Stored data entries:
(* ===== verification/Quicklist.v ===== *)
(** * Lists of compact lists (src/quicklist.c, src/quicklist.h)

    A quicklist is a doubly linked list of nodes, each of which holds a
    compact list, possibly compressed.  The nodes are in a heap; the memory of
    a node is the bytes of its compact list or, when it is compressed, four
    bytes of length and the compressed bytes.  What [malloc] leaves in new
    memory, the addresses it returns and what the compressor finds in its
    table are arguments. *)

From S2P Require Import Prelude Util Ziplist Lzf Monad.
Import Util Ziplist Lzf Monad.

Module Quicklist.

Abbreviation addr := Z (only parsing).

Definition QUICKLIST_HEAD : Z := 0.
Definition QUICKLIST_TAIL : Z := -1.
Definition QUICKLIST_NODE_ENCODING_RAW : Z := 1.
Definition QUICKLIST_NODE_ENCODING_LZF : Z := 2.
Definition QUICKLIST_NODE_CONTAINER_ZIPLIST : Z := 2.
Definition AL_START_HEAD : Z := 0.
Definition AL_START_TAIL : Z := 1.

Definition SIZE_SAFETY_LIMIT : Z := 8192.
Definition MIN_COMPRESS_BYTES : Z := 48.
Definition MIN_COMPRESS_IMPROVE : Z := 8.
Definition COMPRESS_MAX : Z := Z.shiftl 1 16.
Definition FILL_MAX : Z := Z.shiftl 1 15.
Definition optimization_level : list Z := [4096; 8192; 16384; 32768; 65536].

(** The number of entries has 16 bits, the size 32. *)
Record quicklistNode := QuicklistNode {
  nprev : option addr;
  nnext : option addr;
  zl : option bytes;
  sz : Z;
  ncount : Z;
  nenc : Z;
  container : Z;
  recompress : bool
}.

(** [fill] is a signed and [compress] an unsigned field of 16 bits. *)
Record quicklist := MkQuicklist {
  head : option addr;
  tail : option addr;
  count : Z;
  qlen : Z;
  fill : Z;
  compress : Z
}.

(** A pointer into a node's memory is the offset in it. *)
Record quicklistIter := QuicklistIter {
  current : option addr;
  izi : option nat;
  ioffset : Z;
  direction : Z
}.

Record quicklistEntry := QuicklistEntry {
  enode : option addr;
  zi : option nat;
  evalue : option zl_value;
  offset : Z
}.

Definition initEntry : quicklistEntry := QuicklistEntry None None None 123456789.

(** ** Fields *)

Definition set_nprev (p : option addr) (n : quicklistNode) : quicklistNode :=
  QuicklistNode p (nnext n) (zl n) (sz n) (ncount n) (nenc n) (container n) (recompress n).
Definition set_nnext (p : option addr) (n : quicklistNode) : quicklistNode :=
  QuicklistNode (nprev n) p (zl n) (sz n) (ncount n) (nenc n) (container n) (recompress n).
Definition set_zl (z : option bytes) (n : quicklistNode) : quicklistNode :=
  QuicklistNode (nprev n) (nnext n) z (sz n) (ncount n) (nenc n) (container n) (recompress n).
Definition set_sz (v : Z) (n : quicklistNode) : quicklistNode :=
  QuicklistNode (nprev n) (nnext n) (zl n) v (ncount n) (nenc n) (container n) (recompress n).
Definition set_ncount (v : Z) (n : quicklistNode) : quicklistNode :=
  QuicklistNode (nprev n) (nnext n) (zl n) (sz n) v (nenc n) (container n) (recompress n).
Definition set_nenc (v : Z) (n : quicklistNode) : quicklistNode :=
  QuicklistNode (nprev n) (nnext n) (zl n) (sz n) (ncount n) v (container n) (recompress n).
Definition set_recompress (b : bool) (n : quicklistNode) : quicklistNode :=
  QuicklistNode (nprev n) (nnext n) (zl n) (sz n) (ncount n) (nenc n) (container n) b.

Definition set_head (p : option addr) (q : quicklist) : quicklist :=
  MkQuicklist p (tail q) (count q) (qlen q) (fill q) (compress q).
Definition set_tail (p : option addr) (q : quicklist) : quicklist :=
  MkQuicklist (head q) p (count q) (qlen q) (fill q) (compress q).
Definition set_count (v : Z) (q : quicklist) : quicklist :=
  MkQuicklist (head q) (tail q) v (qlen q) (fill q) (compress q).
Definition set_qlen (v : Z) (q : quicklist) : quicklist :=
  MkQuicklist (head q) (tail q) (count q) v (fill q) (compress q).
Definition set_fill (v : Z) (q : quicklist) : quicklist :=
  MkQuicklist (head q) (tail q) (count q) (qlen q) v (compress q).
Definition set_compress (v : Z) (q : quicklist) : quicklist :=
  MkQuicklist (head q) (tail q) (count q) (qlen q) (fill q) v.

--

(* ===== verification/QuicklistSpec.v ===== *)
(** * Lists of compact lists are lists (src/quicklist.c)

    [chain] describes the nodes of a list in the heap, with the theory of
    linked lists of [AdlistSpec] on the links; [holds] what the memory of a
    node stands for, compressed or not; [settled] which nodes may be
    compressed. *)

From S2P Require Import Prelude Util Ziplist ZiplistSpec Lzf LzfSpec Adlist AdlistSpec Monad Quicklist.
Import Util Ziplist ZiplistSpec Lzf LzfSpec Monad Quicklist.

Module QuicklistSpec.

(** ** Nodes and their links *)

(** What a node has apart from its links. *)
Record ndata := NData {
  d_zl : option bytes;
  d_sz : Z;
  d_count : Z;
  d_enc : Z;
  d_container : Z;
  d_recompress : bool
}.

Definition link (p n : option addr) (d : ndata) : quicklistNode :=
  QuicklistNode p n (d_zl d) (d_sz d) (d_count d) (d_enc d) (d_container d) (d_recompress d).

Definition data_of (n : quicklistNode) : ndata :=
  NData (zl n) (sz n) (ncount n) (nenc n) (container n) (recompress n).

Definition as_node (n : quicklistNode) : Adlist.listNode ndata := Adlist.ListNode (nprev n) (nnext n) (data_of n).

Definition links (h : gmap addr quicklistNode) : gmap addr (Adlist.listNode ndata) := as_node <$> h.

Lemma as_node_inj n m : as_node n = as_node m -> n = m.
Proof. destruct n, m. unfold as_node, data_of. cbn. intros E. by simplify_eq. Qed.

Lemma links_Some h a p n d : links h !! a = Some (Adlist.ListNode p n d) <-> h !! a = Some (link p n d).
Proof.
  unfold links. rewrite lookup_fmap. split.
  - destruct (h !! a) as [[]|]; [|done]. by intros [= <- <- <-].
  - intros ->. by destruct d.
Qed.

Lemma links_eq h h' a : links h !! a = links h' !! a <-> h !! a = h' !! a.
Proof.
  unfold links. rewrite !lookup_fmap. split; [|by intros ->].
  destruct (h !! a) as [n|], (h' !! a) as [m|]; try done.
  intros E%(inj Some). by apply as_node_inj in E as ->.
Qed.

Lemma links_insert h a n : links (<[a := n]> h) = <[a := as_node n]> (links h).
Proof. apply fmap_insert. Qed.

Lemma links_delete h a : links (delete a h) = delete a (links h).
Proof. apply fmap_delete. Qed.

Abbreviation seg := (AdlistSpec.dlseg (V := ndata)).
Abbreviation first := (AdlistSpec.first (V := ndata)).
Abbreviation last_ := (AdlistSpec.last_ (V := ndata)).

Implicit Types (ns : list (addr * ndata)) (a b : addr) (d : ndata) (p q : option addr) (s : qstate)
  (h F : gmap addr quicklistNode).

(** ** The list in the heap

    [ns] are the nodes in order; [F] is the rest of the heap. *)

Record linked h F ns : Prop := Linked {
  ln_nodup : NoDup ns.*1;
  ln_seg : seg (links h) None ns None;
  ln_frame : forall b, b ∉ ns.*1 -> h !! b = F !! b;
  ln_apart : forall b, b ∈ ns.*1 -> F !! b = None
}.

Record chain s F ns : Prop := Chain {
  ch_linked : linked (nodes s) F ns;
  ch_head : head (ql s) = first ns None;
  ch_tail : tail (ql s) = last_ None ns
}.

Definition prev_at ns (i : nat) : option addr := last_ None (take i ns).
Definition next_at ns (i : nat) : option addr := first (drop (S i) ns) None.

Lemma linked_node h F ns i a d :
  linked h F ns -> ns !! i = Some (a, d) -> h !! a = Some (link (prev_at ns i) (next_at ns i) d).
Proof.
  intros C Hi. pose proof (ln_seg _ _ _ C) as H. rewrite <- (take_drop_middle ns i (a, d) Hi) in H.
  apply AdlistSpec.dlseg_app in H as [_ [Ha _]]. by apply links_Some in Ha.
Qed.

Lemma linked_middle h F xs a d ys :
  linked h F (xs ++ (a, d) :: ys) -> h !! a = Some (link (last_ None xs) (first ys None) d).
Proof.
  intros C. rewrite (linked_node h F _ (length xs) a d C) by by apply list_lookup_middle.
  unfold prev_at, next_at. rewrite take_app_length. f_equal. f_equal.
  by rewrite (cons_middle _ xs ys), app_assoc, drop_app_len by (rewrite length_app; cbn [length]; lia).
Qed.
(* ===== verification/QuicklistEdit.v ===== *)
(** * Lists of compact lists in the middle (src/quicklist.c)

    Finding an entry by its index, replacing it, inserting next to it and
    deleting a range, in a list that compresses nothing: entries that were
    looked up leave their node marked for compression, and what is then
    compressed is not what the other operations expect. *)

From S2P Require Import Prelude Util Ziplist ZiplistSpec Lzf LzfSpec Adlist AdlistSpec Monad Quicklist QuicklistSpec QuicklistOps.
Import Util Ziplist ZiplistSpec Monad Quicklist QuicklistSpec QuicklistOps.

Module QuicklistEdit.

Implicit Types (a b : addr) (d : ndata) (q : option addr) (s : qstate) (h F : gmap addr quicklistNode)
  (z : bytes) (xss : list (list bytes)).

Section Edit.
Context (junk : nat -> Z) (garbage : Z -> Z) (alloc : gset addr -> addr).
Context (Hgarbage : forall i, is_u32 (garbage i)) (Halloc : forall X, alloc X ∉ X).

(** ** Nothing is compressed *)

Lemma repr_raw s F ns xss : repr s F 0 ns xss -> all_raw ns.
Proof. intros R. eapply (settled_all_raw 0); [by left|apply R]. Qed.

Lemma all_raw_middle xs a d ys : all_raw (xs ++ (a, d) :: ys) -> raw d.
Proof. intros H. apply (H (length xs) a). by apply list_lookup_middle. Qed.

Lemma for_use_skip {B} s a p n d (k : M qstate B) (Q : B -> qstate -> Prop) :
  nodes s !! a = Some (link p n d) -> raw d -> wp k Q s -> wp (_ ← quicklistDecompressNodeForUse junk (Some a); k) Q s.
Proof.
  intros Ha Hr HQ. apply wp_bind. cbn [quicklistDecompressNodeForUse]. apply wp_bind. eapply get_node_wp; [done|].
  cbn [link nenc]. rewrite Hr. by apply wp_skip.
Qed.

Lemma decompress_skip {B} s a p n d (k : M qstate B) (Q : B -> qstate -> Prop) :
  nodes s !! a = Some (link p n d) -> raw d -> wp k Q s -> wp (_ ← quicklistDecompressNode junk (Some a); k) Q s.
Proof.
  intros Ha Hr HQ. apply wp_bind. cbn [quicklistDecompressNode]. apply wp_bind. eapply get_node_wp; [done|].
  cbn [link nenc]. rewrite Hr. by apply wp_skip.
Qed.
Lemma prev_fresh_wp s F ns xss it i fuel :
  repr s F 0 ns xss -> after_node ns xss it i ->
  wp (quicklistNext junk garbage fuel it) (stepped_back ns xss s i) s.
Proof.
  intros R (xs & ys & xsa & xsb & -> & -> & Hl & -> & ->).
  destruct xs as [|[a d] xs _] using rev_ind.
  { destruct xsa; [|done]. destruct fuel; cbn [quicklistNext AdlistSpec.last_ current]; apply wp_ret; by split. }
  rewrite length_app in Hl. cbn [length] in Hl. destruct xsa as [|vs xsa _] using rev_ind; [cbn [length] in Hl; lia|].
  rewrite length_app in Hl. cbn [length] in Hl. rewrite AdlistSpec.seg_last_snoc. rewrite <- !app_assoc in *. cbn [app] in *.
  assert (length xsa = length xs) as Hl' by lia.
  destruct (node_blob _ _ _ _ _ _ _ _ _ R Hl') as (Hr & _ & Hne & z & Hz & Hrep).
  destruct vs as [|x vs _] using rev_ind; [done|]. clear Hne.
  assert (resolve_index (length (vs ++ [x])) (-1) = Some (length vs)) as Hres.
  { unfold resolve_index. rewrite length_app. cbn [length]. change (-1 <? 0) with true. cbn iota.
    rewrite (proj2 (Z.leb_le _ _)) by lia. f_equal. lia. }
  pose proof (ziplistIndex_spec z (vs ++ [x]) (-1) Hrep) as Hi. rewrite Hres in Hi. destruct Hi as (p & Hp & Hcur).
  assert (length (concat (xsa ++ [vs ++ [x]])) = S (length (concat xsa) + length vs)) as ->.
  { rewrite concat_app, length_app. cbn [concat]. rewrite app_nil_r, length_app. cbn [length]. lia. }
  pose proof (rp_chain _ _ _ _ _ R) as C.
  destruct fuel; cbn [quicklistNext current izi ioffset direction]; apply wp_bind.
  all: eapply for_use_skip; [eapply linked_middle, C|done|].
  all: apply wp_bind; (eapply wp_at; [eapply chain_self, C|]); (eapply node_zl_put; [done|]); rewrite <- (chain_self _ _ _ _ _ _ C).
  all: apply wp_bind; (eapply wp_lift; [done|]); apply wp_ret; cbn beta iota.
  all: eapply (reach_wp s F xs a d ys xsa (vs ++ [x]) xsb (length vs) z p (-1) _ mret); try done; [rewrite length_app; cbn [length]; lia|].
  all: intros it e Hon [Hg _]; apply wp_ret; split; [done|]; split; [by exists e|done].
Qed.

REQUIRED WORK:
Where the data above reaches the line holding "assert (length xsa", begin printing, and stop after the line holding "assert (length (concat". Each line must be reproduced exactly, with nothing else added.

EXERCISE SOLUTION:
  assert (length xsa = length xs) as Hl' by lia.
  destruct (node_blob _ _ _ _ _ _ _ _ _ R Hl') as (Hr & _ & Hne & z & Hz & Hrep).
  destruct vs as [|x vs _] using rev_ind; [done|]. clear Hne.
  assert (resolve_index (length (vs ++ [x])) (-1) = Some (length vs)) as Hres.
  { unfold resolve_index. rewrite length_app. cbn [length]. change (-1 <? 0) with true. cbn iota.
    rewrite (proj2 (Z.leb_le _ _)) by lia. f_equal. lia. }
  pose proof (ziplistIndex_spec z (vs ++ [x]) (-1) Hrep) as Hi. rewrite Hres in Hi. destruct Hi as (p & Hp & Hcur).
  assert (length (concat (xsa ++ [vs ++ [x]])) = S (length (concat xsa) + length vs)) as ->.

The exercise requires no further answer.